The MTS registry can collect and report on over 200 data points related to a single trauma event. The Hub team based at Waikato manages this data ensuring rigorous data quality standards are applied so that reporting is comprehensive and robust.


Term Description
Event An event refers to the occurrence of a single injury incident
Admission An admission refers to a period of occupancy of a patient in an inpatient bed excluding Emergency Department
Expected Expected calculations are based on population demographics supplied by Statistics New Zealand to District Health Boards
Incidence Incidence rates of injury are calculated as events per 100 000 people per year resulting in hospital admission
Length of Stay (LOS) The length of stay of a patient is the length of time from admission date to final discharge date
Mechanism The mechanism is the means by which injury occurs. E.g. road traffic crash (RTC)
Observed Observed is the analysis based on the data in the MRTS registry
Population demographics The population demographics of the hospital have been used as a comparison
Outcome Outcome is alive or dead at discharge
Severity The Injury Severity Score (ISS)1 2 is calculated from Abbreviated Injury Scale (AIS) for single injuries 3 4 5. A score of greater or equal to 13 is reported as a major trauma case a score of less than 13 is reported as a minor trauma case. AIS is the international standard for injury scoring.
Trauma Injury Severity Score (TRISS) The TRISS is the predicted probability of survival. This is calculated for major trauma events.
Type of injury Blunt Penetrating or Burn

1 Baker SP, O'Neill B, Haddon W, Long WV, The Injury Severity Score: Development and Potential Usefulness, Proceedings, Association for the Advancement of Automotive Medicine 18: 58-74, 1974. Baker SP, O'Neill B, The Injury Severity Score: An Update, J Trauma 16: 882-885, 1976. 3 Rating the severity of Tissue Damage. The Abbreviated Injury Scale, JAMA 215(2):277-280, 1971. Petrucelli E, States JD, Hames LN, The Abbreviated Injury Scale: Evolution, Usage and Future Adaptability Accid. Anal.& Prev. 13: 29-35, 1982. Champion HR, Copes WS, Sacco WJ, et al. The Major Trauma Outcome Study: Establishing National Norms for Trauma Care, J Trauma 30 (11), 1356-1365, 1990.

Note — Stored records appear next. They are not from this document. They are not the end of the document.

(* ===== verification/World.v ===== *)
(** * The C run-time environment

    What the user-space code of the repository ([src/src/padlock.c] and
    [src/src/padlock_cli.c]) uses of the C library and of POSIX: memory blocks,
    [stdio] streams with their write buffers, file descriptors, a name space of
    files and directories, [errno] and the environment variables.

    A C function is a computation [M A]: it runs in a system state [sys] and
    under a control state [ctl] that holds the environment's choices (which calls
    fail and how, which bytes an indeterminate or random object holds).  It
    either returns, or runs into undefined behaviour ([Undef]: an access outside
    an object, a block freed twice, a stream read after a write without a
    repositioning), or uses up the fuel of one of its loops ([Diverge]).

    [wp nf U m Q s] is the weakest precondition: for EVERY control state the
    computation ends and its result satisfies [Q].  With [nf = true] only the
    control states without faults are considered; [U] says whether undefined
    behaviour is tolerated ([False] in a safety statement). *)

From S2P Require Import Prelude.

(** ** Error numbers (Linux) *)

Definition EPERM : Z := 1.
Definition ENOENT : Z := 2.
Definition EINTR : Z := 4.
Definition EIO : Z := 5.
Definition EBADF : Z := 9.
Definition EACCES : Z := 13.
Definition EFAULT : Z := 14.
Definition EBUSY : Z := 16.
Definition EEXIST : Z := 17.
Definition ENOTDIR : Z := 20.
Definition EISDIR : Z := 21.
Definition EINVAL : Z := 22.
Definition ENOTTY : Z := 25.
Definition ENOSPC : Z := 28.
Definition ERANGE : Z := 34.
Definition ENAMETOOLONG : Z := 36.

(** ** System state *)

(** Why a call fails: an error with nothing transferred, or (for reads, writes
    and flushes) an error after [k] bytes. *)
Inductive fault :=
  | FErr (e : Z)
  | FShort (k e : Z).

Definition fault_errno (f : fault) : Z :=
  match f with FErr e => e | FShort _ e => e end.

Definition fault_count (f : fault) : Z :=
  match f with FErr _ => 0 | FShort k _ => Z.max 0 k end.

Record inode := Inode { i_dir : bool; i_mode : Z; i_data : list byte }.

(** A stream may not switch between reading and writing without a call that
    repositions or flushes it (C11 7.21.5.3). *)
Inductive direction := Idle | Reading | Writing.

#[global] Instance direction_eq_dec : EqDecision direction.
Proof. solve_decision. Defined.

(** [st_pending] is the write buffer: bytes accepted by [fwrite] that belong at
    the offsets just below [st_pos] and have not reached the file. *)
Record stream := Stream {
  st_ino : nat;
  st_writable : bool;
  st_pos : Z;
  st_dir : direction;
  st_pending : list byte
}.

Inductive fdobj := FdFile (ino : nat) | FdUrandom.

(** A write that reached the file: inode, offset, bytes. *)
Record diskwrite := DiskWrite { dw_ino : nat; dw_off : Z; dw_data : list byte }.

(** What the process holds or has done outside memory and files: the transient
    objects it has loaded in the TPM, the bytes standard input still has, what was
    written to standard output and standard error, and the terminal ([None]: standard
    input is no terminal; otherwise whether it echoes). *)
Record io := Io {
  io_tpm : gset nat;
  io_stdin : list byte;
  io_stdout : list byte;
  io_stderr : list byte;
  io_echo : option bool
}.

Definition no_io : io := Io ∅ [] [] [] None.

Record sys := Sys {
  s_names : gmap (list byte) nat;
  s_inodes : gmap nat inode;
  s_fds : gmap nat fdobj;
  s_streams : gmap nat stream;
  s_live : gset nat;
  s_residue : list (list byte);
  s_log : list diskwrite;
  s_errno : Z;
  s_env : gmap (list byte) (list byte);
  s_io : io
}.

Definition set_names x s := Sys x (s_inodes s) (s_fds s) (s_streams s) (s_live s) (s_residue s) (s_log s) (s_errno s) (s_env s) (s_io s).
Definition set_inodes x s := Sys (s_names s) x (s_fds s) (s_streams s) (s_live s) (s_residue s) (s_log s) (s_errno s) (s_env s) (s_io s).
Definition set_fds x s := Sys (s_names s) (s_inodes s) x (s_streams s) (s_live s) (s_residue s) (s_log s) (s_errno s) (s_env s) (s_io s).
Definition set_streams x s := Sys (s_names s) (s_inodes s) (s_fds s) x (s_live s) (s_residue s) (s_log s) (s_errno s) (s_env s) (s_io s).
Definition set_live x s := Sys (s_names s) (s_inodes s) (s_fds s) (s_streams s) x (s_residue s) (s_log s) (s_errno s) (s_env s) (s_io s).
Definition set_residue x s := Sys (s_names s) (s_inodes s) (s_fds s) (s_streams s) (s_live s) x (s_log s) (s_errno s) (s_env s) (s_io s).
Definition set_log x s := Sys (s_names s) (s_inodes s) (s_fds s) (s_streams s) (s_live s) (s_residue s) x (s_errno s) (s_env s) (s_io s).
Definition set_errno_s x s := Sys (s_names s) (s_inodes s) (s_fds s) (s_streams s) (s_live s) (s_residue s) (s_log s) x (s_env s) (s_io s).
Definition set_io x s := Sys (s_names s) (s_inodes s) (s_fds s) (s_streams s) (s_live s) (s_residue s) (s_log s) (s_errno s) (s_env s) x.

(** ** Control state: the choices of the environment *)

Record ctl := Ctl {
  c_faults : list (option fault);  (* one per fallible call; used up: no fault *)
  c_bytes : nat → byte;            (* random and indeterminate bytes *)
  c_pos : nat
}.

Inductive outcome (A : Type) :=
  | Ret (a : A) (s : sys) (c : ctl)
  | Undef
  | Diverge.
Arguments Ret {A} a s c.
Arguments Undef {A}.
Arguments Diverge {A}.

Definition M (A : Type) : Type := sys → ctl → outcome A.

#[global] Instance M_ret : MRet M := λ A a s c, Ret a s c.
#[global] Instance M_bind : MBind M := λ A B k m s c,
  match m s c with
  | Ret a s' c' => k a s' c'
  | Undef => Undef
  | Diverge => Diverge
  end.

Definition undef {A} : M A := λ _ _, Undef.
Definition diverge {A} : M A := λ _ _, Diverge.

(** Undefined behaviour of a pure step, as [None]. *)
Definition checked {A} (o : option A) : M A :=
  match o with Some a => mret a | None => undef end.

Definition get_sys : M sys := λ s c, Ret s s c.
Definition modify (f : sys → sys) : M unit := λ s c, Ret tt (f s) c.
Definition set_errno (e : Z) : M unit := modify (set_errno_s e).
Definition get_errno : M Z := λ s c, Ret (s_errno s) s c.
Definition getenv (name : list byte) : M (option (list byte)) :=
  λ s c, Ret (s_env s !! name) s c.

(** The environment's decision for the next fallible call. *)
Definition pop : M (option fault) := λ s c,
  match c_faults c with
  | [] => Ret None s c
  | f :: fs => Ret f s (Ctl fs (c_bytes c) (c_pos c))
  end.

(** [n] bytes chosen by the environment. *)
Definition draw (n : Z) : M (list byte) := λ s c,
  Ret (c_bytes c <$> seq (c_pos c) (Z.to_nat n)) s
      (Ctl (c_faults c) (c_bytes c) (c_pos c + Z.to_nat n)%nat).

(** A call that fails with [err] when the environment says so. *)
Definition fallible {A} (err : A) (run : M A) : M A :=
  f ← pop;
  match f with
  | Some f => set_errno (fault_errno f);; mret err
  | None => run
  end.

(** ** Memory *)

(** A block obtained from [malloc] or [calloc]; the code has exactly one name
    for each block at any time, so its contents travel with the pointer and the
    state records which blocks are live. *)
Record buf := Buf { b_id : nat; b_data : list byte }.

Definition alloc_s (i : nat) (s : sys) : sys := set_live ({[i]} ∪ s_live s) s.

(** A name no live block has. *)
Definition new_id : M nat :=
  s ← get_sys; let i := fresh (s_live s) in modify (alloc_s i);; mret i.

Definition new_block (d : list byte) : M (option buf) :=
  i ← new_id; mret (Some (Buf i d)).

Definition malloc (n : Z) : M (option buf) :=
  fallible None (d ← draw n; new_block d).

Definition calloc (n : Z) : M (option buf) := fallible None (new_block (zeros n)).

(** The bytes an object holds when its lifetime ends stay behind in memory:
    [s_residue] collects them. *)
Definition leave (d : list byte) : M unit :=
  modify (λ s, set_residue (s_residue s ++ [d]) s).

Definition free (p : option buf) : M unit :=
  match p with
  | None => mret tt
  | Some p =>
      s ← get_sys;
      if decide (b_id p ∈ s_live s)
      then modify (λ s, set_live (s_live s ∖ {[b_id p]}) s);; leave (b_data p)
      else undef
  end.

#[global] Arguments free p : simpl never.

(** Bounds-checked reads and writes of an object's bytes. *)
Definition load (off n : Z) (d : list byte) : option (list byte) :=
  if (0 <=? off) && (0 <=? n) && (off + n <=? len d) then Some (sub off n d) else None.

Inclusion and exclusion criteria


  • Admission to an MTS in-hospital bed as a result of, and within 7 days of injury.
  • Death in hospital following injury (including deaths in the emergency department)


  • Trauma patients seen and discharged from the emergency department (including those that were trauma called)
  • Injuries attributable to documented pathological processes such as osteoporosis, osteopenia, metastatic disease, etc
  • Isolated peri-prosthetic fractures
  • Exertional injuries: e.g. tendon rupture not associated with external force
  • Hanging, drowning without evidence of anatomical injury
  • Poisoning
  • Foreign bodies that do not cause anatomic injury
  • Patients admitted primarily for pre-existing medical conditions e.g. epilepsy, syncope, Parkinson’s, etc. who are not admitted directly as a result of their injuries, e.g. syncope / collapse causing laceration to forehead.